American Criminal Court System

         Most people have seen courtroom dramas on television, or in the movies, and although some are realistic, most are not. The courts in the media are trial courts where lawyers present their side of the case to judges and sometimes even juries. Witnesses might testify and evidence is presented to prove one side of the case or the other. In a criminal case, the two sides represent the state, which is the prosecutor, and the other is the defendant and his or her lawyer. Usually there is a jury, but not always. The jury is considered the “fact finders,” they are the ones that decide whether someone is telling the truth, whether the evidence is convincing, and much more. They use all this information to decide whether the person is guilty or innocent. The judge, in a case with a jury, is there to make sure the laws and procedures are followed correctly.

Common law principles

Our legal system in the United States is referred to as a “common law system” (Siegel, Schmalleger, & Worrall, 2011). It dates back to the ancient system of English law. This system still prevails in England, as well. Its roots go back to possibly the twelfth century when the king’s court would settle disputes based on the evolving customs of the people, and enforced by the ultimate decrees and orders of the court (Siegel, Schmalleger, & Worrall, 2011). These decisions over the course of time became the “law of the land.”

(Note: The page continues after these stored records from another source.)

(** The elements of the rescaled field, row by row. *)
Lemma wanet_normalize_data wfld py px h out h' w_min w_max :
  min0 wfld = inr w_min -> max0 wfld = inr w_max ->
  wanet_normalize wfld py px h = (inr out, h') ->
  view2 (data out)
  = map (fun p =>
           ((2 * (fst p - fst w_min) / (fst w_max - fst w_min) - 1)%Q,
            (2 * (snd p - snd w_min) / (snd w_max - snd w_min) - 1)%Q))
        (view2 (data wfld)).
Proof.
  intros Emin Emax. unfold wanet_normalize.
  rewrite Emin, bind_lift_inr, Emax, bind_lift_inr. intros E.
  apply bind_returns in E as ([] & h1 & _ & E). injection E as <- _.
  cbn [data tmap broadcast2 fst snd].
  rewrite !map_unview2, !view2_unview2, !map_map. reflexivity.
Qed.

Lemma min0_inv t w_min :
  min0 t = inr w_min ->
  Qmin_list (coord_x t) = Some (fst w_min) /\
  Qmin_list (coord_y t) = Some (snd w_min).
Proof.
  unfold min0.
  destruct (Qmin_list (coord_x t)) as [a|]; [|discriminate].
  destruct (Qmin_list (coord_y t)) as [b|]; [|discriminate].
  intros [= <-]. split; reflexivity.
Qed.

Lemma max0_inv t w_max :
  max0 t = inr w_max ->
  Qmax_list (coord_x t) = Some (fst w_max) /\
  Qmax_list (coord_y t) = Some (snd w_max).
Proof.
  unfold max0.
  destruct (Qmax_list (coord_x t)) as [a|]; [|discriminate].
  destruct (Qmax_list (coord_y t)) as [b|]; [|discriminate].
  intros [= <-]. split; reflexivity.
Qed.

Courts following common law principles, base their decisions on previous court rulings, not on laws passed by the legislature (Siegel, Schmalleger, & Worrall, 2011). However, when a “codified” or written law, is involved, the courts look to previous judicial interpretation as a basis for their decisions. This is a doctrine called Stare Decisis which makes judges obligated to follow those previously decided cases.  

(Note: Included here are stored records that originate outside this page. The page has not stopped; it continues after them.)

(** ** Small list helpers *)

(** [sum(f(x) for x in l)] on integers. *)
Definition zsum {A : Type} (f : A -> Z) (l : list A) : Z :=
  foldr (fun x acc => f x + acc) 0 l.

(** [qs.first()] after an [order_by]: the first element under a boolean strict order,
    the earlier one of two that tie. *)
Fixpoint best_by {A : Type} (better : A -> A -> bool) (l : list A) : option A :=
  match l with
  | [] => None
  | x :: r =>
    match best_by better r with
    | None => Some x
    | Some y => Some (if better y x then y else x)
    end
  end.

Lemma zsum_app {A : Type} (f : A -> Z) (l1 l2 : list A) :
  zsum f (l1 ++ l2) = zsum f l1 + zsum f l2.
Proof. induction l1 as [|x l IH]; simpl; lia. Qed.

Lemma zsum_ext {A : Type} (f g : A -> Z) (l : list A) :
  (forall x, x ∈ l -> f x = g x) -> zsum f l = zsum g l.
Proof.
  induction l as [|x l IH]; simpl; intros H; [done|].
  rewrite H by set_solver. rewrite IH by set_solver. done.
Qed.

Lemma zsum_filter_split {A : Type} (f : A -> Z) (P : A -> bool) (l : list A) :
  zsum f (List.filter P l) + zsum f (List.filter (fun x => negb (P x)) l) = zsum f l.
Proof. induction l as [|x l IH]; simpl; [done|]. destruct (P x); simpl; lia. Qed.

Lemma zsum_nonneg {A : Type} (f : A -> Z) (l : list A) :
  (forall x, x ∈ l -> 0 <= f x) -> 0 <= zsum f l.
Proof.
  induction l as [|x l IH]; simpl; intros H; [lia|].
  pose proof (H x ltac:(set_solver)). specialize (IH ltac:(set_solver)). lia.
Qed.

Lemma zsum_sub {A : Type} (f g : A -> Z) (l : list A) :
  zsum (fun x => f x - g x) l = zsum f l - zsum g l.
Proof. induction l as [|x l IH]; simpl; lia. Qed.

Lemma zsum_add {A : Type} (f g : A -> Z) (l : list A) :
  zsum (fun x => f x + g x) l = zsum f l + zsum g l.
Proof. induction l as [|x l IH]; simpl; lia. Qed.

Lemma zsum_zero {A : Type} (l : list A) : zsum (fun _ => 0) l = 0.
Proof. induction l as [|x l IH]; simpl; lia. Qed.

Lemma zsum_fmap {A B : Type} (g : A -> B) (f : B -> Z) (l : list A) :
  zsum f (g <$> l) = zsum (fun x => f (g x)) l.
Proof. unfold zsum. induction l as [|x l IH]; [done|]. by rewrite fmap_cons; simpl; rewrite IH. Qed.

Lemma zsum_swap {A B : Type} (f : A -> B -> Z) (l : list A) (k : list B) :
  zsum (fun a => zsum (f a) k) l = zsum (fun b => zsum (fun a => f a b) l) k.
Proof.
  induction l as [|a l IH]; simpl; [by rewrite zsum_zero|]. rewrite IH. by rewrite zsum_add.
Qed.

(** A list without duplicates meets each of its elements once. *)
Lemma zsum_indicator {A : Type} `{EqDecision A} (x : A) (v : Z) (l : list A) :
  base.NoDup l -> x ∈ l -> zsum (fun y => if decide (x = y) then v else 0) l = v.
Proof.
  induction 1 as [|y l Hy Hl IH]; intros Hx; [by apply not_elem_of_nil in Hx|]. simpl.
  destruct (decide (x = y)) as [->|Hne].
  - enough (zsum (fun z => if decide (y = z) then v else 0) l = 0) by lia.
    clear -Hy. induction l as [|z l IH]; simpl; [done|].
    rewrite decide_False by set_solver. rewrite IH by set_solver. lia.
  - rewrite IH by set_solver. done.
Qed.

Lemma zsum_update {A : Type} (key : A -> Z) (g : A -> Z) (f : A -> A) (l : list A) (r : A) :
  base.NoDup (key <$> l) -> r ∈ l ->
  zsum g ((fun x => if key x =? key r then f x else x) <$> l) = zsum g l - g r + g (f r).
Proof.
  intros Hn Hr. induction l as [|x l IH]; [by apply not_elem_of_nil in Hr|].
  rewrite fmap_cons in Hn. apply NoDup_cons in Hn as [Hx Hn]. rewrite fmap_cons. cbn [zsum foldr].
  apply elem_of_cons in Hr as [->|Hr].
  - rewrite Z.eqb_refl.
    assert ((fun y => if key y =? key x then f y else y) <$> l = l) as ->.
    { rewrite <- (list_fmap_id l) at 2. apply list_fmap_ext. intros k y Hy. cbn.
      destruct (Z.eqb_spec (key y) (key x)) as [E|]; [|done]. exfalso. apply Hx. rewrite <- E.
      apply list_elem_of_fmap. exists y. split; [done|]. by eapply list_elem_of_lookup_2. }
    unfold zsum. lia.
  - destruct (Z.eqb_spec (key x) (key r)) as [E|].
    { exfalso. apply Hx. rewrite E. apply list_elem_of_fmap. by exists r. }
    specialize (IH Hn Hr). unfold zsum in *. lia.
Qed.

Lemma zsum_perm {A : Type} (f : A -> Z) (l k : list A) : l ≡ₚ k -> zsum f l = zsum f k.
Proof. induction 1; simpl; lia. Qed.

(** Rows with distinct keys are known by their key. *)
Lemma unique_rows {A B : Type} (g : A -> B) (l : list A) (x y : A) : base.NoDup (g <$> l) -> x ∈ l -> y ∈ l -> g x = g y -> x = y.
Proof.
  intros Hn Hx Hy E. apply list_elem_of_lookup in Hx as [i Hi]. apply list_elem_of_lookup in Hy as [j Hj].
  assert (i = j) as ->; [|congruence]. eapply NoDup_lookup; [exact Hn|by rewrite list_lookup_fmap, Hi|by rewrite list_lookup_fmap, Hj, E].
Qed.

Lemma filter_filter {A : Type} (P Q : A -> bool) (l : list A) :
  List.filter P (List.filter Q l) = List.filter (fun x => Q x && P x) l.
Proof. induction l as [|x l IH]; simpl; [done|]. destruct (Q x); simpl; [|done]. by rewrite IH. Qed.

Lemma find_app {A} (P : A -> bool) (l k : list A) :
  List.find P l = None -> List.find P (l ++ k) = List.find P k.
Proof. induction l as [|x l IH]; [done|]. cbn. by destruct (P x). Qed.

Lemma elem_of_filter_b {A : Type} (P : A -> bool) (l : list A) (x : A) :
  x ∈ List.filter P l <-> x ∈ l /\ P x = true.
Proof. by rewrite !list_elem_of_In, filter_In. Qed.

Lemma omap_filter_b {A B : Type} (f g : A -> option B) (P : A -> bool) (l : list A) :
  (forall x, g x = if P x then f x else None) -> omap f (List.filter P l) = omap g l.
Proof.
  intros Hg. induction l as [|x l IH]; [done|]. cbn [List.filter].
  change (omap g (x :: l)) with (match g x with Some y => y :: omap g l | None => omap g l end).
  rewrite Hg. destruct (P x); [|done].
  change (omap f (x :: List.filter P l)) with
    (match f x with Some y => y :: omap f (List.filter P l) | None => omap f (List.filter P l) end).
  by rewrite IH.
Qed.

Lemma filter_all {A : Type} (P : A -> bool) (l : list A) :
  Forall (fun x => P x = true) l -> List.filter P l = l.
Proof. induction 1 as [|x l Hx _ IH]; simpl; [done|]. by rewrite Hx, IH. Qed.

Lemma filter_none {A} (P : A -> bool) (l : list A) :
  Forall (fun x => P x = false) l -> List.filter P l = [].
Proof. induction 1 as [|x l Hx _ IH]; simpl; [done|]. by rewrite Hx. Qed.

Lemma best_by_elem {A : Type} (better : A -> A -> bool) (l : list A) (x : A) :
  best_by better l = Some x -> x ∈ l.
Proof.
  revert x; induction l as [|a l IH]; simpl; intros x H; [done|].
  destruct (best_by better l) as [y|]; simplify_eq; [|set_solver].
  destruct (better y a); [|set_solver]. specialize (IH _ eq_refl). set_solver.
Qed.

Lemma best_by_none {A : Type} (better : A -> A -> bool) (l : list A) :
  best_by better l = None <-> l = [].
Proof. destruct l as [|a l]; simpl; [done|]. by destruct (best_by better l). Qed.

(** ** Text order *)

Lemma string_leb_trans (a b c : string) :
  String.leb a b = true -> String.leb b c = true -> String.leb a c = true.
Proof.
  unfold String.leb. revert b c; induction a as [|x a IH]; intros b c.
  - by destruct c.
  - destruct b as [|y b], c as [|z c]; cbn [String.compare]; try done.
    unfold Ascii.compare.
    destruct (N.compare_spec (Ascii.N_of_ascii x) (Ascii.N_of_ascii y)) as [E1|L1|G1]; [| |done];
    destruct (N.compare_spec (Ascii.N_of_ascii y) (Ascii.N_of_ascii z)) as [E2|L2|G2]; try done; intros H1 H2.
    + rewrite E1, E2, N.compare_refl. by apply (IH b c).
    + by rewrite E1, (proj2 (N.compare_lt_iff _ _) L2).
    + by rewrite <- E2, (proj2 (N.compare_lt_iff _ _) L1).
    + by rewrite (proj2 (N.compare_lt_iff _ _) (N.lt_trans _ _ _ L1 L2)).
Qed.

(** ** Automation shared by the components *)

Create HintDb sgo.
#[export] Hint Rewrite @zsum_app @res_bind_ok @require_ok : sgo.
#[export] Hint Resolve zsum_nonneg : sgo.

(** Split every boolean conjunction, disjunction and integer test in sight. *)
Ltac bool_cases :=
  repeat match goal with
  | H : andb _ _ = true |- _ => apply andb_true_iff in H as [? ?]
  | H : negb _ = true |- _ => apply negb_true_iff in H
  | H : (_ <? _) = true |- _ => apply Z.ltb_lt in H
  | H : (_ <? _) = false |- _ => apply Z.ltb_ge in H
  | H : (_ <=? _) = true |- _ => apply Z.leb_le in H
  | H : (_ <=? _) = false |- _ => apply Z.leb_gt in H
  | H : (_ =? _) = true |- _ => apply Z.eqb_eq in H
  | H : (_ =? _) = false |- _ => apply Z.eqb_neq in H
  end.

(** Case split on the innermost [if] or [match] of a hypothesis or of the goal. *)
Ltac split_match H :=
  match type of H with
  | context [match ?x with _ => _ end] => destruct x eqn:?
  end.

(** Run an [res] computation that is known to have succeeded backwards. *)
Ltac run_ok H :=
  repeat first
    [ apply res_bind_ok in H as (? & ? & H)
    | discriminate H ].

 Substantive law refers to the opposite of common law, the statutory or written laws. These are the codes of law passed by the legislature and appear in the state or federal body of written laws (Siegel, Schmalleger, & Worrall, 2011). Substantive law spells out the legal relationship between people, or between the people and the “state”. Criminal laws are an example of substantives laws. No matter whether state or federal, the criminal codes very specifically lay out what constitutes a crime, the elements of the crime, the possible punishments, time frames, and any other details that are pertinent (Siegel, Schmalleger, & Worrall, 2011). Substantive law can also be procedural, determining the rules by which a court functions (Siegel, Schmalleger, & Worrall, 2011).   

Dual Court System

        The Court System in the United States consists of State Courts and Federal Courts. The federal courts are established under Article III of the U.S. Constitution, which states: 'The judicial Power of the United States shall be vested in one supreme Court and in such inferior Courts as the Congress may from time to time ordain and establish' ("United States Courts", 2015). Both state and federal courts can hear criminal cases, but they have different jurisdictions.

Federal courts. Federal Courts can charge and have trials for offenders who have committed federal crimes, such as certain drug crimes, kidnapping, violation of federal gun laws, treason, immigration violations, and more ("United States Courts", 2015). Other federal courts hold appeals and often these appeals concern criminal matters, either from the state courts or federal trial courts ("United States Courts", 2015). These courts include: the Supreme Court - One court with national jurisdiction; the Courts of Appeals - 12 Geographic-based and one for the Federal Circuit; and the District Courts - 94 in 50 states, District of Columbia and Puerto Rico ("United States Courts", 2015).  These are the level of federal courts that have criminal trials.
        The federal courts have power to decide only those cases over which the Constitution gives them authority and normally these are not criminal cases, but sometimes are, especially at the appellate level. These courts are mainly located in larger cities, and only special types of cases may be heard in the federal courts. This include cases in which the United States government, or one of its officers, is either being sued or is suing someone
("United States Courts", 2015).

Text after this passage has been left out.